In the entries below, find every line with "WriteErr" and copy it.

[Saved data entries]

- - - -

(** X4. Chunks reach the encoder in the order they arrive. On a session
    whose pipe is open, after a burst of binary chunks the encoder has been
    handed exactly its earlier writes followed by the chunks of the burst,
    in order, the counter has grown by their total size, and the burst has
    sent nothing to anyone and spawned nothing. *)
Theorem chunks_are_written_in_order (rev : revision) (hw : option string)
    (s : state) (socket : string) (info : streamInfo) (p : nat) (pr : process)
    (cs : list (Z * list Byte.byte * write_result)) :
  streams s !! socket = Some info -> ffmpeg info = Some p ->
  processes s !! p = Some pr ->
  stdin_ended pr = false -> stdin_destroyed pr = false ->
  let s' := run rev hw (chunk_events socket cs) s in
  (stdin_writes <$> processes s' !! p)
  = Some (stdin_writes pr ++ chunk_writes cs) /\
  (bytesReceived <$> streams s' !! socket)
  = Some (bytesReceived info + issued_bytes (chunk_writes cs)) /\
  emitted s' = emitted s /\
  length (processes s') = length (processes s).
Proof.
  intros E Hp Hpr He Hd s'.
  destruct (burst_is_written_in_order rev hw socket cs s info p pr E Hp Hpr He Hd)
    as (info' & pr' & E' & _ & P' & Hw & Hb & _ & Hem & Hlen).
  fold s' in E', P', Hem, Hlen. rewrite E', P'. cbn.
  rewrite Hw, Hb. now repeat split.
Qed.

Lemma chunks_are_written_in_order_witness :
  let s :=
    run Legacy None
      [(0, start_stream "s1" scenario_A (spawn_returns true))] initial in
  let cs :=
    [(10, [Byte.x01], WriteOk); (20, [Byte.x02; Byte.x03], WriteErr);
     (30, [Byte.x04], WriteOk)] in
  (stdin_writes <$> processes (run Legacy None (chunk_events "s1" cs) s) !! 0%nat)
  = Some [([Byte.x01], WriteOk); ([Byte.x02; Byte.x03], WriteErr);
          ([Byte.x04], WriteOk)] /\
  (bytesReceived <$> streams (run Legacy None (chunk_events "s1" cs) s) !! "s1")
  = Some 4.
Proof.
  intros s cs.
  pose proof (chunks_are_written_in_order Legacy None s "s1"
                {| ffmpeg := Some 0%nat; startTime := 0; bytesReceived := 0;
                   config := scenario_A |} 0%nat
                (new_process "s1"
                   (ffmpegArgs Legacy None "rtmp://ingest.example/live/abc123"
                      (destructure scenario_A)) true) cs
                ltac:(vm_compute; reflexivity) eq_refl
                ltac:(vm_compute; reflexivity) eq_refl eq_refl) as H.
  cbv zeta in H. destruct H as (Hw & Hb & _ & _).
  split; [exact Hw|exact Hb].
Defined.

- - - -

Answer =>
    [(10, [Byte.x01], WriteOk); (20, [Byte.x02; Byte.x03], WriteErr);
  = Some [([Byte.x01], WriteOk); ([Byte.x02; Byte.x03], WriteErr);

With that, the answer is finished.